1 See Pecek v. Carlton (Jan. 10, 1985), Cuyahoga App. No. 37893;Dalton-Robinson v. Stark (Dec. 21, 1989), Cuyahoga App. No. 57628; Smithv. Hadlock (Nov. 27, 1991), Cuyahoga App. No. 59411.
2 The majority also cites to a Sixth Appellate District case in Lucas County, in which the court held: "R.C. 1343.03(c) requires that on a motion for prejudgment interest premised on a party's alleged failure to make a good faith settlement effort, `* * * the trial court must hold a hearing * * *,' Moskovitz v. Mt. Sinai Med. Ctr., supra, at 658; unless, `* * * it appears no award is likely * * * `in which case the court, in its discretion, may decline to convene such a hearing. Novak v. Lee (1991),74 Ohio App.3d 623, 630, 600 N.E.2d 260." The appellate opinion did not explain the basis, however, for believing no award was likely. Moreover, the Sixth Appellate District does not appear to follow the Eighth District's clearly enunciated principle that the record demonstrate a basis for an exception.

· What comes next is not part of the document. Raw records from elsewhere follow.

(* ===== verification/Session.v ===== *)
(** * Sessions

    The claims about saved contexts: a session file gives the context back; and what
    a batch computed can still be asked for after its context was saved and
    restored. *)
From S2P Require Import Prelude KvCache KvLemmas KvSlot KvSpec Outputs OutputsSpec StateIO StateIOSpec StateRoundtrip StateFull StateCtx StateCtxSpec.

(** ** The outputs of a decoded batch *)

Section decoded.
Context (dp : dec_params) (b : user_batch) (rows : list bytes) (c : out_ctx bytes bytes).
Context (Hlog : dp_embeddings dp = false) (Hflags : flags_ok b) (Hpos : (0 < ub_n_tokens b ≤ dp_n_batch dp)%nat).
Context (Hvocab : 0 < dp_n_vocab dp) (Hdec : decoded dp b rows c).
Context (Hlen : length rows = ub_n_tokens b) (Hrows : Forall (λ r, Z.of_nat (length r) = dp_n_vocab dp * 4) rows).

Local Abbreviation tokens := (asked dp b 0 (ub_n_tokens b)).

Lemma tokens_count : count_outputs dp b = length tokens.
Proof using Hlog Hflags Hpos. clear Hlen. apply (count_outputs_asked dp b Hflags (not_pooled dp Hlog)). lia. Qed.

Lemma tokens_NoDup : NoDup tokens.
Proof using. apply NoDup_filter, NoDup_seq. Qed.

(** The rank of a token and the token of a rank. *)
Lemma row_id_rank i q : (i < ub_n_tokens b)%nat → row_id dp b i = q → 0 ≤ q → tokens !! Z.to_nat q = Some i.
Proof using.
  clear. intros Hi. unfold row_id. destruct (requested dp b i) eqn:E; [|lia]. intros <- _. rewrite Nat2Z.id. by apply asked_rank0.
Qed.

Lemma rank_row_id r i : tokens !! r = Some i → (i < ub_n_tokens b)%nat ∧ row_id dp b i = Z.of_nat r.
Proof using.
  clear Hlen Hpos. intros Hr. pose proof (list_elem_of_lookup_2 _ _ _ Hr) as [Hreq Hi]%elem_of_asked. split; [lia|]. unfold row_id. rewrite Hreq.
  pose proof (asked_rank0 dp b i ltac:(lia) Hreq) as Ha. f_equal. by apply (NoDup_lookup _ _ _ _ tokens_NoDup Ha).
Qed.

Lemma decoded_id i q : oc_output_ids c !! i = Some q → q = -1 ∨ (i < ub_n_tokens b)%nat ∧ row_id dp b i = q.
Proof using Hdec.
  clear Hlen Hpos. destruct (de_ids _ _ _ _ Hdec) as [_ Hids]. rewrite Hids. case_decide as Hi; [intros [= <-]; right; split; [lia|done]|].
  intros [-> _]%lookup_replicate. by left.
Qed.

Lemma decoded_outs_ok : outs_ok dp c.
Proof using Hlog Hflags Hpos Hvocab Hdec Hlen Hrows.
  pose proof tokens_count as Hcount. pose proof (asked_le dp b 0 (ub_n_tokens b)) as Hle. pose proof Hdec as [[Hl Hids] Hn Hne (buf & Hbuf & Hg) (Hc1 & Hc2 & Hc3 & Hc4)].
  rewrite length_replicate in Hl. split; rewrite ?Hn, ?Hne.
  - done.
  - lia.
  - apply Forall_lookup. intros i q Hq. destruct (decoded_id i q Hq) as [->|[Hi Hr]]; [by left|].
    destruct (decide (q < 0)); [left; unfold row_id in Hr; destruct (requested dp b i); lia|right].
    pose proof (lookup_lt_Some _ _ _ (row_id_rank i q Hi Hr ltac:(lia))). lia.
  - intros r Hr. destruct (lookup_lt_is_Some_2 tokens (Z.to_nat r)) as [i Hi]; [lia|]. destruct (rank_row_id _ _ Hi) as [Hlt Hid].
    exists i. rewrite Hids, decide_True by lia. f_equal. lia.
  - intros j k q Hq Hj Hk. destruct (decoded_id j q Hj) as [->|[Hj' Hrj]]; [lia|]. destruct (decoded_id k q Hk) as [->|[Hk' Hrk]]; [lia|].
    pose proof (row_id_rank j q Hj' Hrj Hq). pose proof (row_id_rank k q Hk' Hrk Hq). congruence.
  - unfold has_logits. rewrite Hlog. cbn [negb buf_ok]. exists buf, ((λ i, default [] (rows !! i)) <$> tokens).
    assert (∀ r i, tokens !! r = Some i → ∃ row, rows !! i = Some row ∧ buf !! r = Some (Some row)) as Hrow.
    { intros r i Hr. pose proof (list_elem_of_lookup_2 _ _ _ Hr) as [_ Hi]%elem_of_asked.
      destruct (lookup_lt_is_Some_2 rows i) as [row Hrow]; [lia|]. exists row. split; [done|].
      pose proof (ga_rows _ _ _ _ _ _ Hg r i) as Hgr. cbn [Nat.add] in Hgr. rewrite !Nat.sub_0_r in Hgr. rewrite (Hgr Hr). by rewrite Hrow. }
    split; [done|]. split; [|split; [|split]].
    + rewrite Nat2Z.id, Hcount. apply list_eq. intros r. rewrite list_lookup_fmap, list_lookup_fmap. destruct (tokens !! r) as [i|] eqn:Er.
      * destruct (Hrow r i Er) as (row & Hr & Hb). apply lookup_lt_Some in Er. rewrite lookup_take_lt, Hb by done. cbn. by rewrite Hr.
      * apply lookup_ge_None in Er. by rewrite lookup_take_ge by done.
    + rewrite length_fmap. lia.
    + apply Forall_fmap, Forall_forall. intros i Hi. apply list_elem_of_lookup in Hi as [r Hr]. destruct (Hrow r i Hr) as (row & Hrow' & _).
      cbn. rewrite Hrow'. by apply (Forall_lookup_1 _ _ _ _ Hrows Hrow').
    + rewrite Hc2, Z.mul_comm. apply Z.mul_le_mono_nonneg_l; lia.
  - lia.
  - unfold has_embd. rewrite Hlog. done.
Qed.
End decoded.

(** ** Session files *)

Section files.
Context {R : Type} (print_rng : R → bytes) (scan_rng : bytes → option R) (alloc : Z → bool) (junk : nat → bytes) (p : ctx_params).

(** Two contexts of one model, with parameters that fit their types. *)
Record session_ok (src dst : ctx_state R) (tokens : list Z) (capacity : Z) : Prop := {
  ss_params : params_ok p;
  ss_outs : outs_ok (cp_dec p) (cs_out src);
  ss_ids : oc_output_ids (cs_out dst) = [] ∨ length (oc_output_ids (cs_out dst)) = dp_n_batch (cp_dec p);
  ss_kv : compatible_all (cp_geom p) (cs_kv src) (cs_kv dst);
  ss_tokens : Forall is_i32 tokens ∧ Z.of_nat (length tokens) ≤ capacity ∧ Z.of_nat (length tokens) < 2 ^ 32 }.

(** What a restored context has: the random state, the rows of the outputs, and the
    cache. *)
Record ctx_landed (src dst dst' : ctx_state R) : Prop := {
  xl_rng : cs_rng dst' = cs_rng src;
  xl_logits : ∀ i, llama_get_logits_ith (cp_dec p) (cs_out dst') i = llama_get_logits_ith (cp_dec p) (cs_out src) i;
  xl_embd : ∀ i, llama_get_embeddings_ith (cp_dec p) (cs_out dst') i = llama_get_embeddings_ith (cp_dec p) (cs_out src) i;
  xl_kv : cache_landed (cp_geom p) (cs_kv src) (cs_kv dst) (cs_kv dst') }.

(** Everything that is saved is one sequence of bytes. *)
Lemma save_spec src : params_ok p → outs_ok (cp_dec p) (cs_out src) → state_ok (cp_geom p) (cs_kv src) →
  ∃ pos ranges, row_tokens (cs_out src) pos ∧ range_cells ranges = saved_cells (-1) (ks_kv (cs_kv src)) ∧
    let bs := ctx_wire print_rng p src pos ranges in
    llama_state_get_size print_rng junk p src = Ok (Z.of_nat (length bs)) ∧
    (∀ size, llama_state_get_data print_rng junk p src size =
       if bool_decide (size < Z.of_nat (length bs)) then Ok (0, []) else Ok (Z.of_nat (length bs), bs)) ∧
    ∀ tokens, llama_state_save_file print_rng junk p src tokens =
      Ok (Some (file_header LLAMA_SESSION_MAGIC LLAMA_SESSION_VERSION tokens ++ bs)).
Proof.
  intros Hp Hok Hkv. destruct (write_state_spec print_rng junk p Hp src Hok Hkv) as (pos & ranges & Hpos & Hr & calls & Hw & Hb).
  exists pos, ranges. split; [done|]. split; [done|]. intros bs. fold bs in Hb.
  assert (length bs ≠ 0)%nat as Hne by (unfold bs, ctx_wire, string_wire; rewrite !length_app, length_le; lia).
  destruct (run_buffer_spec _ _ Hb) as [Hsize Hrun]. unfold llama_state_get_size, llama_state_get_data, llama_state_save_file, llama_state_io_supported.
  rewrite (so_full _ _ (so_tensors _ _ Hkv)), andb_false_r. cbn [negb]. rewrite Hw. split; [by rewrite Hsize|]. split.
  - intros size. pose proof Hw as (parts & Hparts & [= <-])%bind_Ok. rewrite (run_parts_ok _ _ _ Hparts), Hrun.
    rewrite (bool_decide_false (mjoin parts = [])) by (intros E; rewrite E in Hb; by injection Hb as <-).
    cbn [negb]. rewrite andb_true_r. by bdec (size < Z.of_nat (length bs)) as Hsz.
  - intros tokens. cbn [mbind res_bind]. unfold calls_bytes in Hb. rewrite Hb. by rewrite bool_decide_false by done.
Qed.

Context (Hscan : ∀ r, scan_rng (print_rng r) = Some r) (Hprint : ∀ r, Z.of_nat (length (print_rng r)) < 2 ^ 32) (Halloc : ∀ n, alloc n = true).

Lemma load_spec src dst tokens capacity pos ranges :
  session_ok src dst tokens capacity → row_tokens (cs_out src) pos → range_cells ranges = saved_cells (-1) (ks_kv (cs_kv src)) →
  let bs := ctx_wire print_rng p src pos ranges in
  let file := file_header LLAMA_SESSION_MAGIC LLAMA_SESSION_VERSION tokens ++ bs in
  if decide (Z.of_nat (length (live_cells (kv_cells (ks_kv (cs_kv src))))) ≤ kv_size (ks_kv (cs_kv dst)))
  then ∃ dst', llama_state_set_data scan_rng alloc junk p dst bs = Ok (Z.of_nat (length bs), dst') ∧
    llama_state_load_file scan_rng alloc junk p dst file capacity = Ok (true, Some tokens, dst') ∧ ctx_landed src dst dst'
  else ∃ dst', llama_state_set_data scan_rng alloc junk p dst bs = Ok (0, dst') ∧
    llama_state_load_file scan_rng alloc junk p dst file capacity = Ok (false, Some tokens, dst') ∧ cs_kv dst' = clear_state (cs_kv dst).
Proof using Hscan Hprint Halloc.
  intros [Hp Hok Hids Hca (Ht1 & Ht2 & Ht3)] Hpos Hr bs file. unfold llama_state_load_file, llama_state_set_data, set_data_internal, llama_state_io_supported.
  rewrite (so_full _ _ (ca_dst _ _ _ Hca)), andb_false_r. cbn [negb]. subst file. rewrite parse_header_spec by done.
  destruct (read_state_spec' print_rng scan_rng alloc junk p Hscan Hprint Halloc Hp src dst pos ranges Hok Hpos Hids Hca Hr) as (o' & Hsame & Hread).
  fold bs in Hread. case_decide as Hle.
  - destruct Hread as (kv' & -> & Hland). eexists. rewrite Nat.sub_0_r, bool_decide_true by done. split; [done|]. split; [done|].
    destruct (same_lookups p (cs_out src) o' (proj1 (pa_vocab _ Hp)) (proj1 (pa_embd _ Hp)) Hok Hsame). by split.
  - destruct Hread as (rest & ->). by eexists.
Qed.

End files.


(** ** Batches and sessions *)

(** Every row is as wide as the graph makes it. *)
Lemma all_rows_width dp (eval : llama_kv_cache → llama_batch → nat → bytes) stop b w fuel cur kv ret kv' rows :
  (∀ kv ub i, Z.of_nat (length (eval kv ub i)) = w) → all_rows dp eval stop b fuel cur kv = Ok (ret, kv', rows) →
  Forall (λ r, Z.of_nat (length r) = w) rows.
Proof.
  intros Hw. induction fuel as [|fuel IH] in cur, kv, ret, kv', rows |- *; cbn [all_rows]; [done|].
  bdec (cur < ub_n_tokens b)%nat as Hcur; [|by intros [= _ _ <-]].
  intros (ub & _ & ([ret1 kv1] & _ & H)%bind_Ok)%bind_Ok. bdec (ret1 = 0) as Hr; cbn [negb] in H; [|by injection H as _ _ <-].
  apply bind_Ok in H as (kv2 & _ & H). assert (Forall (λ r, Z.of_nat (length r) = w) (eval kv1 ub <$> seq 0 (ubatch_size dp b cur))) as Hrows
    by (apply Forall_fmap, Forall_forall; intros i _; apply Hw).
  destruct (stop cur); [by injection H as _ _ <-|]. apply bind_Ok in H as ([[ret3 kv3] rest] & Hrest & [= _ _ <-]).
  apply Forall_app. split; [done|]. by apply (IH _ _ _ _ _ Hrest).
Qed.


(** ** Examples

    A context with a vocabulary of two, a random state of one bit, and a batch of
    three tokens in two micro-batches; the last two ask for logits. *)
Definition sess_dp : dec_params :=
  DecParams 8 2 1 2 4 false PoolingNone false true true false false false false true true false 8 0.
Definition print_bit (r : bool) : bytes := [if r then 49 else 48].
Definition scan_bit (s : bytes) : option bool := match s with [c] => Some (bool_decide (c = 49)) | _ => None end.
Definition zeros (w : nat) : bytes := replicate w 0.
Definition sess_batch : user_batch := UserBatch 3 (Some [10; 11; 12]) false None None (Some [0; 1; 1]) 0 1 0.
Definition sess_eval (kv : llama_kv_cache) (ub : llama_batch) (i : nat) : bytes :=
  replicate 8 (default 0 (toks ← b_token ub; toks !! i)).
Definition sess_out : out_ctx bytes bytes := OutCtx [] None None None 0 0 0 0 0 ∅.
Definition sess_decode (stop : nat → bool) : res (Z * llama_kv_cache * out_ctx bytes bytes) :=
  llama_decode_internal sess_dp sess_eval sess_eval (λ _ _, []) five_skips (λ _, true) (λ _, false) stop sess_batch five_kv sess_out.

(** One layer of keys and transposed values in a cache of 32 cells. *)
Definition sess_params (g : state_geom) : ctx_params := CtxParams [108; 108] sess_dp g.
Definition sess_geom : state_geom := StateGeom [Some (TensorGeom 1 2 0 0)] [Some (TensorGeom 24 0 1 2)] [None] [] true false 4.
Definition sess_state (kv : llama_kv_cache) : kv_state := KvState kv [replicate 64 1] [replicate 64 2] [] [].

Lemma sess_params_ok g : params_ok (sess_params g).
Proof. split; cbn; lia. Qed.

Lemma scan_bit_print r : scan_bit (print_bit r) = Some r.
Proof. by destruct r. Qed.

Lemma print_bit_length r : Z.of_nat (length (print_bit r)) < 2 ^ 32.
Proof. cbn. lia. Qed.

Lemma sess_tensors kv : any_compacted kv = false → kv_size kv = 32 → kv_state_slots kv = 0 → tensors_ok sess_geom (sess_state kv).
Proof.
  intros Hc Hs Hsl. split; cbn [ks_kv sess_state]; [done|lia| |].
  - split; cbn; try lia. intros t il tg. destruct t, il as [|[|il]]; cbn; try done; intros [= <-]; cbn; lia.
  - intros t il tg. destruct t, il as [|[|il]]; cbn; try done; intros [= <-]; unfold tensor_bytes; cbn; rewrite Hs; by eexists.
Qed.

(** Rows written by a batch like this one. *)
Definition two_rows : out_ctx bytes bytes :=
  OutCtx [-1; 0; 1; -1; -1; -1; -1; -1] (Some 16) (Some [Some (replicate 8 11); Some (replicate 8 12)]) None 2 4 0 2 2 ∅.

Lemma two_rows_ok : outs_ok sess_dp two_rows.
Proof.
  split; cbn; try done; try lia.
  - repeat (apply Forall_cons; split); [lia..|apply Forall_nil_2].
  - intros r Hr. destruct (decide (r = 0)) as [->|]; [by exists 1%nat|]. exists 2%nat. cbn. f_equal. lia.
  - intros j k q Hq Hj Hk. do 8 (destruct j as [|j]; [do 8 (destruct k as [|k]; [cbn in Hj, Hk; simplify_eq; lia|]); done|]). done.
  - do 2 eexists. split; [done|]. split; [by instantiate (1 := [replicate 8 11; replicate 8 12])|]. split; [done|].
    split; [|lia]. by repeat (apply Forall_cons; split).
Qed.


(** A batch that is stopped between its micro-batches: the tokens of all of them have
    rows, but only those of the last micro-batch are counted, and the assertion in
    [write_output_ids] fails when the context is saved. *)
Theorem stopped_batch_cannot_be_saved :
  ('(ret, kv, out) ← sess_decode (λ cur, bool_decide (cur = 2%nat)); Ok (ret, oc_output_ids out, oc_n_outputs out)) =
    Ok (-3, [-1; 0; 1; -1; -1; -1; -1; -1], 1) ∧
  ('(_, kv, out) ← sess_decode (λ cur, bool_decide (cur = 2%nat));
   llama_state_get_size print_bit zeros (sess_params sess_geom) (Ctx true out (sess_state kv))) = Err Abort ∧
  ('(_, kv, out) ← sess_decode (λ cur, false);
   llama_state_get_size print_bit zeros (sess_params sess_geom) (Ctx true out (sess_state kv))) = Ok 147.
Proof. vm_compute. done. Qed.

(** The cache of the batch. *)
Definition sess_kv : llama_kv_cache := match sess_decode (λ _, false) with Ok (_, kv, _) => kv | Err _ => five_kv end.

Lemma sess_kv_wf : kv_wf sess_kv.
Proof.
  split; try (vm_compute; done).
  - unfold cell_ok. refine (bool_decide_unpack _ _); vm_compute. done.
  - refine (bool_decide_unpack _ _); vm_compute. done.
  - intros _. refine (bool_decide_unpack _ _); vm_compute. done.
Qed.

Lemma sess_cells_ok : Forall (λ c, cell_i32 c ∧ seqs_ok sess_geom c) (kv_cells sess_kv).
Proof.
  assert (Forall (λ c, Forall (λ z, -10 ≤ z ≤ 100) [c_pos c; c_token c; c_qsa_pos c; c_pos_h c; c_pos_w c; c_pos_e c] ∧ set_Forall (λ s, 0 ≤ s < 4) (c_seq_id c)) (kv_cells sess_kv)) as H.
  { refine (bool_decide_unpack _ _); vm_compute. done. }
  eapply Forall_impl; [exact H|]. cbn. intros c [H1 H2]. split; [|done]. unfold cell_i32, is_i32.
  rewrite !Forall_cons in H1. lia.
Qed.

Lemma sess_state_ok kv : kv_wf kv → any_compacted kv = false → kv_size kv = 32 → kv_state_slots kv = 0 → state_ok sess_geom (sess_state kv).
Proof.
  intros Hwf Hc Hs Hsl. split; [done|by apply sess_tensors|]. intros _ il tg. destruct il as [|[|il]]; cbn; try done. intros [= <-]. cbn. rewrite Hs. lia.
Qed.

Lemma sess_compatible : compatible_all sess_geom (sess_state sess_kv) (sess_state five_kv).
Proof.
  split.
  - apply sess_state_ok; [exact sess_kv_wf|vm_compute; reflexivity..].
  - exact sess_cells_ok.
  - exact (OutputsSpec.co_wf _ _ five_kv_ok).
  - apply sess_tensors; vm_compute; reflexivity.
  - vm_compute. reflexivity.
  - vm_compute. reflexivity.
  - vm_compute. reflexivity.
  - vm_compute. reflexivity.
Qed.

3 I note, however, that the Sixth Appellate District has suggested a different procedure. It has held that "[s]hould the party requesting prejudgment interest believe there is a compelling reason in favor of the motion, that party may by memorandum and affidavit bring the reason to the attention of the court." It concluded that where prejudgment interest was not awarded the statute does not mandate a hearing. Novak v. Lee,74 Ohio App.3d 623, 631.